The Avant Garde and Finance

These two disciplines seemingly couldn't be farther apart both in methods and in orientation to the world. But consider what they both seek to achieve. Finance attempts to look ahead into the future to determine the likely outcomes of investments that are dependent on the future performance of a host of variables including entire markets. Art makers attempt to make culture, which is a similar process of working towards a future encounter with a wider audience, attempting to interpret the impact of works that are also dependent on a host of variables, also attempting to create something of value. Each navigates exceedingly complex terrain using dramatically different tools.

The essential functions of finance are to determine what are, and what are not, worthwhile investments of money over time. The essential functions of design are to produce a superior user experience that also extends itself out over time, past the point of purchase and into the life of the product, process or service. The essential functions of art, or at least a major current problem being explored, is how to produce better culture and possibly better outcomes for everyone involved.

Over the past months I worked to build an iterative model that would give structure to innovation while maximizing realizable options. It is possible, with the right conditions and tolerances for innovation, to create teams that combine the strengths of all three disciplines. Bringing discovery driven planning in at the early focus stage of the design thinking process will apply profitable parameters early on. This focuses the idea generation by ruling out as many unprofitable avenues as you can, before you invest in exploring them. 

Let me try and explain how this works in plain English. First you assemble a design team to address a problem or need.  At the earliest stages in the design process, you create a set of financial statements that build on your ideas, only you build them in reverse. And this is the key. You in effect take your idea and create a ghost company or business unit entirely on paper, working backwards through all the calculations to arrive at a sense of what that idea would have to look like in order to be profitable. Within these reverse calculations will be a host of assumptions that must prove to be true in order for your idea to work profitably. With them laid out on paper, you can begin to test these assumptions upfront, working from the most consequential to the least consequential.

Testing concepts in this way has two significant benefits over implementing first and testing as you go. First it minimizes the cost of exploring a concept or idea by increasing the speed and accuracy of initially evaluating its viability. And second, by minimizing the cost and reducing the risk, it increases the number of ideas that can be explored without the expectation that every idea will be a success. By providing something of a safety net for your innovation efforts, this encourages your design teams to be more innovative, to push out to the edges of their own abilities and beyond.

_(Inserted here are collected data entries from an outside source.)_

(** C5 (as the code has it). For the category ["Extras"] the base folder is
    the parent of the target folder of the first configured category with
    ["Extras"] appended; with no category configured it is the path written
    in the program, [C:\Users\lnloh\Documents\Organized\Extras]. Without date
    folders the destination is the file's name in that folder. *)
Theorem C5_extras_base_folder cfg file_path st :
  let extras :=
    match organize_rules cfg with
    | (_, r) :: _ =>
        let b := parent (Path_of_string (target_folder r)) in
        mkPath (root b) (parts b ++ ["Extras"])
    | [] => Path_of_string "C:\Users\lnloh\Documents\Organized\Extras"
    end in
  base_folder cfg "Extras" st = (Ok extras, st)
  ∧ ∀ target_path st1,
      organize_by_date cfg = false →
      _get_target_path cfg file_path "Extras" st = (Ok target_path, st1) →
      target_path = joinpath extras (name file_path).
Proof.
  intros extras. split; [apply base_folder_extras|].
  intros target_path st1 Hdate H. unfold _get_target_path in H.
  erewrite bind_ok in H by apply base_folder_extras.
  rewrite Hdate in H. erewrite bind_ok in H by done.
  apply bind_inv in H as [(a & s1 & _ & H)|[(e & _ & [=])|(_ & [=])]].
  by injection H as <- _.
Qed.


(** ** The claims about the watcher *)

(** C6. An event for a path that is not in flight is turned down, and
    [organize_file] is not called, when the file is not there after the first
    sleep, when it is not there after the second sleep, and when its size
    after the second sleep differs from its size after the first. The handler
    does not test again: it returns with the path marked and a thread started
    to release it. *)
Theorem C6_unstable_not_forwarded fuel cfg env1 env2 file_path event_type h
    (Hnew : str file_path ∉ processing_files h) :
  let fs1 := env1 (fs (organizer h)) in
  let fs2 := env2 fs1 in
  (path_exists fs1 file_path = Ok false →
     _process_file fuel cfg env1 env2 file_path event_type h
     = (Ok tt, rejected file_path fs1 [] h))
  ∧ (∀ n1, path_exists fs1 file_path = Ok true → path_stat fs1 file_path = Ok n1 →
       path_exists fs2 file_path = Ok false →
       _process_file fuel cfg env1 env2 file_path event_type h
       = (Ok tt, rejected file_path fs2 [] h))
  ∧ (∀ n1 n2, path_exists fs1 file_path = Ok true → path_stat fs1 file_path = Ok n1 →
       path_exists fs2 file_path = Ok true → path_stat fs2 file_path = Ok n2 →
       st_size n1 ≠ st_size n2 →
       _process_file fuel cfg env1 env2 file_path event_type h
       = (Ok tt, rejected file_path fs2 [still_written_record file_path] h)).
Proof.
  intros fs1 fs2. split; [|split].
  - intros H1. by apply process_file_vanished.
  - intros n1 H1 H2 H3. by eapply process_file_vanished_later.
  - intros n1 n2 H1 H2 H3 H4 Hne. by eapply process_file_size_changed.
Qed.

(** C7. An event for a path that is in [processing_files] is dropped: the
    handler is left as it was. Every event that is taken up leaves its path
    in [processing_files], until the started thread discards it; so a second
    event for the same path that comes before that changes nothing, and the
    two events together led to the one decision of the first. *)
Theorem C7_in_flight_event_dropped fuel cfg env1 env2 file_path event_type h :
  (str file_path ∈ processing_files h →
     _process_file fuel cfg env1 env2 file_path event_type h = (Ok tt, h))
  ∧ str file_path
      ∈ processing_files (_process_file fuel cfg env1 env2 file_path event_type h).2
  ∧ ∀ fuel' cfg' env1' env2' event_type',
      _process_file fuel' cfg' env1' env2' file_path event_type'
        (_process_file fuel cfg env1 env2 file_path event_type h).2
      = (Ok tt, (_process_file fuel cfg env1 env2 file_path event_type h).2).
Proof.
  split; [apply process_file_in_flight|]. split; [apply process_file_marks|].
  intros. apply process_file_twice.
Qed.


(** ** Every way through organize_file *)

Lemma falsy_false category :
  falsy category = false → ∃ c, category = Some c ∧ c ≠ EmptyString.
Proof.
  destruct category as [c|]; [|done]. simpl. intros H%bool_decide_eq_false. by exists c.
Qed.

Lemma path_is_dir_no_timeout fs0 p : path_is_dir fs0 p ≠ OutOfFuel.
Proof. unfold path_is_dir, sys. by destruct (fault fs0 SysIsDir p). Qed.

(** The [try] block takes one of the ways of [body_case]. *)
Lemma organize_file_body_cases fuel cfg file_path st r st1 :
  organize_file_body fuel cfg file_path st = (r, st1) →
  body_case fuel cfg file_path st r st1.
Proof.
  unfold organize_file_body. cbv zeta. intros H.
  apply bind_inv in H as [(d & s1 & Hd & H)|[(e & Hd & ->)|(Hd & ->)]];
    apply read_fs_inv in Hd as [-> Hd]; symmetry in Hd.
  2: by apply case_is_dir_raises.
  2: by apply path_is_dir_no_timeout in Hd.
  destruct d.
  { injection H as <- <-. by apply case_directory. }
  destruct (falsy (_get_file_category cfg file_path)) eqn:Ef.
  { injection H as <- <-. by apply case_ignored. }
  destruct (falsy_false _ Ef) as (c & Hc & Hne). rewrite Hc in H. simpl in H.
  apply bind_inv in H as [(t & s2 & Ht & H)|[(e & Ht & ->)|(Ht & ->)]].
  2: by eapply case_target_raises.
  2: by apply get_target_path_spec in Ht as (_ & _ & _ & _ & ? & _).
  apply bind_inv in H as [(t' & s3 & Ht' & H)|[(e & Ht' & ->)|(Ht' & ->)]];
    apply read_fs_inv in Ht' as [-> Ht']; symmetry in Ht'.
  2: by eapply case_duplicate_raises.
  2: by eapply case_out_of_fuel.
  destruct t' as [p|].
  2: { injection H as <- <-. by eapply case_duplicate_skipped. }
  destruct (dry_run cfg) eqn:Edry.
  { injection H as <- <-. by eapply case_dry_run. }
  unfold_m.
  destruct (shutil_move (fs s2) file_path p) as [[[]|e|] fs'] eqn:Em; simpl in H.
  - injection H as <- <-. by eapply case_moved.
  - injection H as <- <-. by eapply case_move_raises.
  - by apply shutil_move_spec in Em as [? _].
Qed.

Lemma path_exists_false fs0 p :
  path_exists fs0 p = Ok false → entries fs0 !! p = None.
Proof.
  unfold path_exists, sys. destruct (fault fs0 SysExists p); [done|].
  intros [= H%bool_decide_eq_false]. by apply eq_None_not_Some.
Qed.

Lemma rename_loop_result fuel fs0 orig : ∀ counter target_path p,
  rename_loop fuel fs0 orig counter target_path = Ok p →
  path_exists fs0 p = Ok false
  ∧ (p = target_path ∨ ∃ k, counter ≤ k ∧ p = candidate orig k).
Proof.
  induction fuel as [|fuel IH]; intros counter target_path p H; [done|].
  simpl in H. destruct (path_exists fs0 target_path) as [[|]|e|] eqn:E; try done.
  - apply IH in H as [Hp [->|(k & Hk & ->)]]; (split; [done|]); right.
    + by exists counter.
    + exists k. split; [lia | done].
  - injection H as <-. split; [done | by left].
Qed.

(** Unless the policy is ["overwrite"], the path that [_handle_duplicate]
    returns is free, whatever [exists()] does on other paths. *)
Lemma handle_duplicate_result_free fuel cfg fs0 target_path p :
  duplicate_handling cfg ≠ Some "overwrite" →
  _handle_duplicate fuel cfg fs0 target_path = Ok (Some p) →
  entries fs0 !! p = None
  ∧ (p = target_path ∨ ∃ k, 1 ≤ k ∧ p = candidate target_path k).
Proof.
  intros Hpol. unfold _handle_duplicate.
  destruct (path_exists fs0 target_path) as [[|]|e|] eqn:E; try done.
  - case_bool_decide as H1; [done|]. case_bool_decide as H2.
    { destruct (duplicate_handling cfg); simpl in H2; congruence. }
    destruct (rename_loop fuel fs0 target_path 1 target_path) as [p'| |] eqn:El; try done.
    intros [= ->]. apply rename_loop_result in El as [Hp Hshape].
    split; [by apply path_exists_false|].
    destruct Hshape as [->|?]; [|by right].
    apply path_exists_false in Hp. unfold path_exists, sys in E.
    destruct (fault fs0 SysExists target_path); [done|].
    injection E as E%bool_decide_eq_true. rewrite Hp in E. by destruct E.
  - intros [= <-]. split; [by apply path_exists_false | by left].
Qed.

Lemma shutil_move_free fs0 src dst r fs' :
  entries fs0 !! dst = None →
  shutil_move fs0 src dst = (r, fs') →
  fault fs' = fault fs0
  ∧ (∀ q n, q ≠ src → entries fs0 !! q = Some n → entries fs' !! q = Some n)
  ∧ (r = Ok tt →
       ∃ n, entries fs0 !! src = Some n ∧ src ≠ dst
            ∧ entries fs' = <[dst := n]> (delete src (entries fs0))).
Proof.
  intros Hdst. unfold shutil_move. rewrite Hdst.
  destruct (fault fs0 SysMove src); [by intros [= <- <-]|].
  destruct (entries fs0 !! src) as [n|] eqn:Hsrc; [|by intros [= <- <-]].
  simpl. intros [= <- <-]. simpl. split; [done|]. split.
  - intros q m Hq Hm. rewrite lookup_insert_ne by congruence.
    by rewrite lookup_delete_ne.
  - intros _. exists n. split; [done|]. split; [congruence | done].
Qed.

This already happens in some combination in every successful venture, but it tends to happen latently and over time. There is a kind of Darwinian weening out of the weaker concepts as they are implemented. In this other model we are able to create a kind of three dimensional virtual model of an idea and back out it the assumptions that have to hold true in order for it to be a success. We are looking for the problems before they become problems.

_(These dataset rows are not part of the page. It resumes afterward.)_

Lemma drawnKind_grid :
  countKind SPARKLE (map drawnKind (uniformGrid 1000)) = 100%nat
  /\ countKind GIFT (map drawnKind (uniformGrid 1000)) = 80%nat
  /\ countKind FLOWER (map drawnKind (uniformGrid 1000)) = 820%nat.
Proof. split; [|split]; vm_compute; reflexivity. Qed.

(** C7.  Each generated particle takes its kind from one draw of
    [Math.random], the fifth of the ten draws made for that particle: a
    draw below 0.10 gives SPARKLE, a draw in [0.10, 0.18) gives GIFT, any
    other draw gives the ornament kind (the tag ['FLOWER'] of the code).
    The population rebuilt on a resize has [PARTICLE_COUNT] particles, the
    [j]-th with id [j] and the kind of draw number [10 j + 4] of the
    rebuild.  Over the grid of 1000 equally spaced draws the kinds are
    10% sparkles, 8% gifts and 82% ornaments. *)
Theorem particle_kind_from_one_draw
    (innerWidth : Q) (canvas : option Canvas.t) (st : Scene) :
  let mobile := innerWidth <? 768 in
  List.length (particlesRef (handleResize innerWidth canvas st))
  = PARTICLE_COUNT mobile
  /\ (forall j,
         (j < PARTICLE_COUNT mobile)%nat ->
         exists p,
           nth_error (particlesRef (handleResize innerWidth canvas st)) j
           = Some p
           /\ Particle.id p = j
           /\ kindOfDraw (Math_random (randomCalls st + 10 * j + 4))
                         (Particle.type p))
  /\ (forall rand, kindOfDraw rand (drawnKind rand))
  /\ countKind SPARKLE (map drawnKind (uniformGrid 1000)) = 100%nat
  /\ countKind GIFT (map drawnKind (uniformGrid 1000)) = 80%nat
  /\ countKind FLOWER (map drawnKind (uniformGrid 1000)) = 820%nat.
Proof.
  intros mobile. split; [|split; [|split]].
  - unfold handleResize. fold mobile.
    pose proof (newParticles_length
                  (Dimensions.mk (if mobile then 400 else 600)
                                 (if mobile then 140 else 220))
                  mobile (PARTICLE_COUNT mobile) 0 (randomCalls st)) as H.
    destruct (newParticles _ _ _ _ _). exact H.
  - intros j Hj. unfold handleResize. fold mobile.
    destruct (newParticles_nth
                (Dimensions.mk (if mobile then 400 else 600)
                               (if mobile then 140 else 220))
                mobile (PARTICLE_COUNT mobile) 0 (randomCalls st) j Hj)
      as [p [Hp [Hid Hk]]].
    destruct (newParticles _ _ _ _ _). exists p.
    repeat split; [exact Hp | exact Hid | exact Hk].
  - intros rand. unfold drawnKind.
    apply (particleKind_spec false rand None 0 0%nat).
  - apply drawnKind_grid.
Qed.

(** *** Array.prototype.sort: the result is an ordered, stable
    rearrangement *)

Section Sorting.

Variable A : Type.
Variable cmp : A -> A -> Q.
(** The order that the comparator decides. *)
Variable R : A -> A -> Prop.
Hypothesis cmp_R : forall a b, cmp a b <= 0 <-> R a b.
Hypothesis R_total : forall a b, R a b \/ R b a.
Hypothesis R_trans : forall a b c, R a b -> R b c -> R a c.

Lemma insertBy_perm (a : A) (l : list A) :
  Permutation (insertBy cmp a l) (a :: l).
Proof.
  induction l as [|b l IH]; cbn [insertBy]; [apply Permutation_refl|].
  destruct (cmp a b <=? 0); [apply Permutation_refl|].
  eapply Permutation_trans; [apply perm_skip, IH | apply perm_swap].
Qed.

Lemma Array_sort_perm (l : list A) : Permutation (Array_sort cmp l) l.
Proof.
  induction l as [|a l IH]; cbn [Array_sort fold_right];
    [apply Permutation_refl|].
  eapply Permutation_trans; [apply insertBy_perm|].
  apply perm_skip, IH.
Qed.

Lemma insertBy_sorted (a : A) (l : list A) :
  StronglySorted R l -> StronglySorted R (insertBy cmp a l).
Proof.
  induction 1 as [|b l Hs IH Hb]; cbn [insertBy].
  - constructor; constructor.
  - destruct (cmp a b <=? 0) eqn:E.
    + apply Qleb_le, cmp_R in E.
      constructor; [now constructor|].
      constructor; [exact E|].
      eapply Forall_impl; [|exact Hb]. intros c Hc. now apply R_trans with b.
    + apply Qleb_nle in E.
      assert (Hba : R b a).
      { destruct (R_total b a) as [H | H]; [exact H|].
        apply cmp_R in H. lra. }
      constructor; [exact IH|].
      eapply Permutation_Forall;
        [apply Permutation_sym, insertBy_perm|].
      now constructor.
Qed.

Lemma Array_sort_sorted (l : list A) : StronglySorted R (Array_sort cmp l).
Proof.
  induction l as [|a l IH]; cbn [Array_sort fold_right]; [constructor|].
  now apply insertBy_sorted.
Qed.

(** Stability: the items that the comparator ranks equal to [x] keep
    their order. *)
Lemma insertBy_stable (x a : A) (l : list A) :
  filter (tied cmp x) (insertBy cmp a l) = filter (tied cmp x) (a :: l).
Proof.
  induction l as [|b l IH]; cbn [insertBy]; [reflexivity|].
  destruct (cmp a b <=? 0) eqn:E; [reflexivity|].
  apply Qleb_nle in E.
  cbn [filter] in *. rewrite IH.
  destruct (tied cmp x a) eqn:Ta; [|reflexivity].
  destruct (tied cmp x b) eqn:Tb; [|reflexivity].
  exfalso. unfold tied in Ta, Tb.
  apply andb_true_iff in Ta as [_ Hax]. apply andb_true_iff in Tb as [Hxb _].
  apply Qleb_le, cmp_R in Hax. apply Qleb_le, cmp_R in Hxb.
  pose proof (proj2 (cmp_R a b) (R_trans _ _ _ Hax Hxb)). lra.
Qed.

Lemma Array_sort_stable (x : A) (l : list A) :
  filter (tied cmp x) (Array_sort cmp l) = filter (tied cmp x) l.
Proof.
  induction l as [|a l IH]; [reflexivity|].
  cbn [Array_sort fold_right]. rewrite insertBy_stable.
  cbn [filter]. fold (Array_sort cmp l). now rewrite IH.
Qed.

End Sorting.

(** *** Hit testing *)

(** [hits] in words: the photo is in front of the camera plane and its
    projected rectangle, centred at [(x2d, y2d)] with the projected width
    and height, contains the input point. *)
Lemma hits_spec (cx cy cos sin inputX inputY : Q) (p : PhotoObject.t) :
  hits cx cy cos sin inputX inputY p = true <->
  let rx := PhotoObject.x p * cos - PhotoObject.z p * sin in
  let rz := rotatedDepth cos sin p in
  let scale := FOCAL_LENGTH / (FOCAL_LENGTH + rz) in
  let x2d := rx * scale + cx in
  let y2d := PhotoObject.y p * scale + cy in
  let w := PhotoObject.width p * scale in
  let h := PhotoObject.height p * scale in
  0 < scale
  /\ x2d - w / 2 <= inputX /\ inputX <= x2d + w / 2
  /\ y2d - h / 2 <= inputY /\ inputY <= y2d + h / 2.
Proof.
  unfold hits, rotatedDepth. cbv zeta.
  destruct (FOCAL_LENGTH
            / (FOCAL_LENGTH + (PhotoObject.z p * cos + PhotoObject.x p * sin))
            <=? 0) eqn:E.
  - apply Qleb_le in E. split; [discriminate|]. intros [H _]. lra.
  - apply Qleb_nle in E. unfold Qgeb.
    rewrite !andb_true_iff, !Qleb_le.
    split.
    + intros [[[H1 H2] H3] H4]. now repeat split.
    + intros [_ [H1 [H2 [H3 H4]]]]. now repeat split.
Qed.



Lemma clickedId_some (cx cy cos sin X Y : Q) (l : list PhotoObject.t)
    (id : string) :
  clickedId cx cy cos sin X Y l = Some id ->
  exists before p after,
    l = before ++ p :: after
    /\ (forall q, In q before -> hits cx cy cos sin X Y q = false)
    /\ hits cx cy cos sin X Y p = true
    /\ PhotoObject.id p = id.
Proof.
  induction l as [|b l IH]; [discriminate|].
  cbn [clickedId]. destruct (hits cx cy cos sin X Y b) eqn:E.
  - intros [= <-]. exists [], b, l. repeat split; [now intros q []|exact E].
  - intros H. destruct (IH H) as [before [p [after [-> [Hb [Hp Hid]]]]]].
    exists (b :: before), p, after.
    repeat split; [|exact Hp|exact Hid].
    intros q [<- | Hq]; [exact E | now apply Hb].
Qed.

Lemma candidates_perm (cos sin : Q) (photos : list PhotoObject.t) :
  Permutation (candidates cos sin photos)
              (filter (fun p => PhotoObject.opacity p >? 0.5) photos).
Proof. apply Array_sort_perm. Qed.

Here we get finance and design working together at the very beginning. What happens is a very quick cycling of ideas that allows for the generation of the most possible solutions you can come up with the least possible cost in exploring how viable they are. What is absolutely critical for maximum success is to have someone in the middle who speaks both finance and design and can translate the concepts across disciplines. 

Design thinking is an extremely powerful tool for innovating. Its weakness though is that every step is very dependent on the outcomes of the previous steps. The end result is very dependent on the questions asked or problems raised at the start. Discovery driven finance adds the capability of focusing the early stages of the design thinking process to produce a greater likelihood of a profitable outcome. 

All innovators push the boundaries of their fields. By focusing design activity we actually encourage MORE innovation. When you have those kinds of people at work on your project, they are going to push the limits. Steering them in that activity increases the likelihood of smash hits and radical disruptive moves forward.